John Gow

Personal information
- Born: August 13, 1946
- Died: October 8, 2024 (aged 78)

Sport
- Country: Canada
- Sport: Para-alpine skiing

Medal record
Paralympic Games
| Gold medal – first place | 1976 Örnsköldsvik | Slalom IV A |

= John Gow (skier) =

Canadian para-alpine skier

John Gow ( August 13, 1946 – October 8, 2024) was a Canadian para-alpine skier, resort executive, and survivor of a historic wilderness plane crash. He represented Canada at the 1976 Winter Paralympics in alpine skiing, where he won a gold medal in the Men's Slalom IV A event — the only event he competed in.

On April 15, 1969, in his early twenties, Gow survived the crash of a Cessna aircraft in the backcountry near what is now Kicking Horse Resort. The crash claimed the life of the pilot, but Gow, severely injured, crawled for five days through the rugged British Columbia wilderness to reach safety. As a result of severe frostbite sustained during the ordeal, he underwent a double amputation, losing both feet.

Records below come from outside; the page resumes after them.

(** * Sprite animation and hitbox collision: a shallow embedding

    The development follows two source files.

    - [animation.py]: the [Animation] clip record and the
      [AnimationManager] playback state machine.
    - [pygine/sprite.py]: the [AnimatedSprite] hitbox geometry and the
      collision tests built on it.

    Number model.  Python floats are idealised.  The playback timer only
    needs field operations and comparisons, so it is modelled by exact
    rationals ([Q]) and stays executable.  The hitbox geometry calls
    [math.sqrt], [math.cos] and [math.sin], so it is modelled by the real
    numbers ([R]) with the functions of the same names.  Rounding,
    infinities and NaN are outside both models.  Python [int] values are
    modelled by [Z].

    Overflow.  Two operations of the collision code raise
    [OverflowError] in Python: [x ** 2] on a float whose square leaves
    the float range, and [math.sqrt(n)] on an [int] too large to convert
    to a float.  The collision tests of module [Sprite] leave both out:
    they describe the decisions of the geometry on coordinates of
    ordinary size.  Module [Overflow] repeats the collision tests with
    both error paths in place; the statements about which calls return,
    and about the two call orders, are made there.

    Timer.  Statements about the call of [update] at which the timer
    reaches the frame duration are made for time steps that floats carry
    out as the rationals do: a step of one frame duration from a timer
    at zero, or a step of at least one frame duration from a timer that
    is not negative. *)

From Stdlib Require Import ZArith QArith Qabs Qreals Reals Lra Lia List Bool.
From stdpp Require Import gmap strings.
From Stdlib Require Import Psatz.
Import ListNotations.

(** ** Exceptions

    Fallible Python code returns a [result]: either a value or the
    exception it raises. *)

Inductive exn : Type :=
| ZeroDivisionError
| ValueError
| TypeError
| IndexError
| UnboundLocalError
| OverflowError.

Inductive result (A : Type) : Type :=
| Ok (a : A)
| Raise (e : exn).

Arguments Ok {A} a.
Arguments Raise {A} e.

Definition bind {A B : Type} (r : result A) (k : A -> result B) : result B :=
  match r with
  | Ok a => k a
  | Raise e => Raise e
  end.

Notation "'let*' x ':=' r 'in' k" := (bind r (fun x => k))
  (at level 10, x pattern, r at level 100, k at level 200).

Definition returns {A : Type} (r : result A) : Prop := exists a, r = Ok a.

(** ** animation.py *)

Module Anim.

Open Scope Q_scope.

(** The [Animation] dataclass.  [frame_duration] and [total_duration] are
    the two attributes that [__post_init__] stores. *)
Record Animation : Type := mkAnimation {
  name : string;
  frames : list Z;
  fps : Q;
  loop : bool;
  frame_duration : Q;
  total_duration : Q
}.

Definition len {A : Type} (l : list A) : Z := Z.of_nat (length l).

(** The constructor followed by [__post_init__]: an empty frame list or a
    non-positive rate raises [ValueError]. *)
Definition new_Animation (n : string) (fs : list Z) (rate : Q) (lp : bool)
  : result Animation :=
  match fs with
  | [] => Raise ValueError
  | _ :: _ =>
      if Qle_bool rate 0 then Raise ValueError
      else
        let fd := 1 / rate in
        Ok (mkAnimation n fs rate lp fd (inject_Z (len fs) * fd))
  end.

Record AnimationManager : Type := mkManager {
  animations : gmap string Animation;
  current_animation : option Animation;
  current_animation_name : option string;
  current_frame_index : Z;
  frame_timer : Q;
  start_time : Q;
  is_playing : bool;
  is_paused : bool;
  finished : bool
}.

(** [AnimationManager.__init__] *)
Definition init : AnimationManager :=
  mkManager ∅ None None 0%Z 0 0 false false false.

(** [add_animation]: the clip is stored under its own name, replacing an
    older clip of that name.  The active clip reference is not touched. *)
Definition add_animation (m : AnimationManager) (a : Animation) : AnimationManager :=
  mkManager (<[name a := a]> (animations m))
            (current_animation m) (current_animation_name m)
            (current_frame_index m) (frame_timer m) (start_time m)
            (is_playing m) (is_paused m) (finished m).

(** [play_animation].  [now] is the value [time.time()] returns during the
    call.  The result pairs the returned boolean with the new state. *)
Definition play_animation (m : AnimationManager) (now : Q) (n : string)
    (restart : bool) : bool * AnimationManager :=
  match animations m !! n with
  | None => (false, m)
  | Some animation =>
      if bool_decide (current_animation_name m = Some n)
         && is_playing m && negb restart && negb (finished m)
      then (true, m)
      else (true,
            mkManager (animations m) (Some animation) (Some n)
                      0%Z 0 now true false false)
  end.

(** [stop] *)
Definition stop (m : AnimationManager) : AnimationManager :=
  mkManager (animations m) (current_animation m) (current_animation_name m)
            0%Z 0 (start_time m) false false false.

(** [pause] *)
Definition pause (m : AnimationManager) : AnimationManager :=
  if is_playing m then
    mkManager (animations m) (current_animation m) (current_animation_name m)
              (current_frame_index m) (frame_timer m) (start_time m)
              (is_playing m) true (finished m)
  else m.

(** [resume] *)
Definition resume (m : AnimationManager) : AnimationManager :=
  if is_playing m && is_paused m then
    mkManager (animations m) (current_animation m) (current_animation_name m)
              (current_frame_index m) (frame_timer m) (start_time m)
              (is_playing m) false (finished m)
  else m.

(** The assignments of [update] to the timing and state attributes. *)
Definition with_playback (m : AnimationManager) (idx : Z) (timer : Q)
    (playing fin : bool) : AnimationManager :=
  mkManager (animations m) (current_animation m) (current_animation_name m)
            idx timer (start_time m) playing (is_paused m) fin.

(** [update]: one conditional check per call. *)
Definition update (m : AnimationManager) (dt : Q) : AnimationManager :=
  if negb (is_playing m) || is_paused m then m
  else
    match current_animation m with
    | None => m
    | Some a =>
        if finished m && negb (loop a) then m
        else
          let timer := frame_timer m + dt in
          if Qle_bool (frame_duration a) timer then
            let idx := (current_frame_index m + 1)%Z in
            if (len (frames a) <=? idx)%Z then
              if loop a then
                with_playback m 0%Z 0 (is_playing m) (finished m)
              else
                with_playback m (len (frames a) - 1)%Z 0 false true
            else with_playback m idx 0 (is_playing m) (finished m)
          else
            with_playback m (current_frame_index m) timer
                          (is_playing m) (finished m)
    end.

(** [remove_animation] *)
Definition remove_animation (m : AnimationManager) (n : string)
  : bool * AnimationManager :=
  match animations m !! n with
  | Some _ =>
      let m1 := if bool_decide (current_animation_name m = Some n)
                then stop m else m in
      (true,
       mkManager (delete n (animations m1))
                 (current_animation m1) (current_animation_name m1)
                 (current_frame_index m1) (frame_timer m1) (start_time m1)
                 (is_playing m1) (is_paused m1) (finished m1))
  | None => (false, m)
  end.

(** [clear_animations] *)
Definition clear_animations (m : AnimationManager) : AnimationManager :=
  let m1 := stop m in
  mkManager ∅ (current_animation m1) (current_animation_name m1)
            (current_frame_index m1) (frame_timer m1) (start_time m1)
            (is_playing m1) (is_paused m1) (finished m1).

(** The public operations that change a manager, as a command type. *)
Inductive op : Type :=
| OpAdd (a : Animation)
| OpPlay (now : Q) (n : string) (restart : bool)
| OpStop
| OpPause
| OpResume
| OpUpdate (dt : Q)
| OpRemove (n : string)
| OpClear.

Definition step (m : AnimationManager) (o : op) : AnimationManager :=
  match o with
  | OpAdd a => add_animation m a
  | OpPlay now n restart => snd (play_animation m now n restart)
  | OpStop => stop m
  | OpPause => pause m
  | OpResume => resume m
  | OpUpdate dt => update m dt
  | OpRemove n => snd (remove_animation m n)
  | OpClear => clear_animations m
  end.

Definition run (ops : list op) (m : AnimationManager) : AnimationManager :=
  fold_left step ops m.

(** States that a fresh manager reaches through the public operations. *)
Inductive reachable : AnimationManager -> Prop :=
| reach_init : reachable init
| reach_step m o : reachable m -> reachable (step m o).

(** [n] calls of [update] with the same [dt]. *)
Fixpoint update_n (n : nat) (m : AnimationManager) (dt : Q) : AnimationManager :=
  match n with
  | O => m
  | S k => update_n k (update m dt) dt
  end.

(** The invariant of the data model: a set [finished] flag means the
    active clip does not loop and the index is on its last frame. *)
Definition finished_inv (m : AnimationManager) : Prop :=
  finished m = true ->
  exists a, current_animation m = Some a /\ loop a = false /\
            current_frame_index m = (len (frames a) - 1)%Z.

(** A playing manager plays a registered name. *)
Definition playing_registered (m : AnimationManager) : Prop :=
  is_playing m = true ->
  exists n, current_animation_name m = Some n /\
            is_Some (animations m !! n).

(** *** Queries *)

(** [x / y] on two floats. *)
Definition time_div (x y : Q) : result Q :=
  if Qeq_bool y 0 then Raise ZeroDivisionError else Ok (x / y).

(** [has_animation] *)
Definition has_animation (m : AnimationManager) (n : string) : bool :=
  match animations m !! n with
  | Some _ => true
  | None => false
  end.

Determined to continue his passion for skiing, Gow taught himself to ski again using prosthetics. He later rose to become a prominent figure in the Canadian ski industry, CEO of Sunshine Village at the age of 29, and managing Silver Star Mountain Resort for nearly two decades.

Gow died on October 8, 2024, at Canmore General Hospital at the age of 78. He spent his final years in Canmore, Alberta, accompanied by his dog.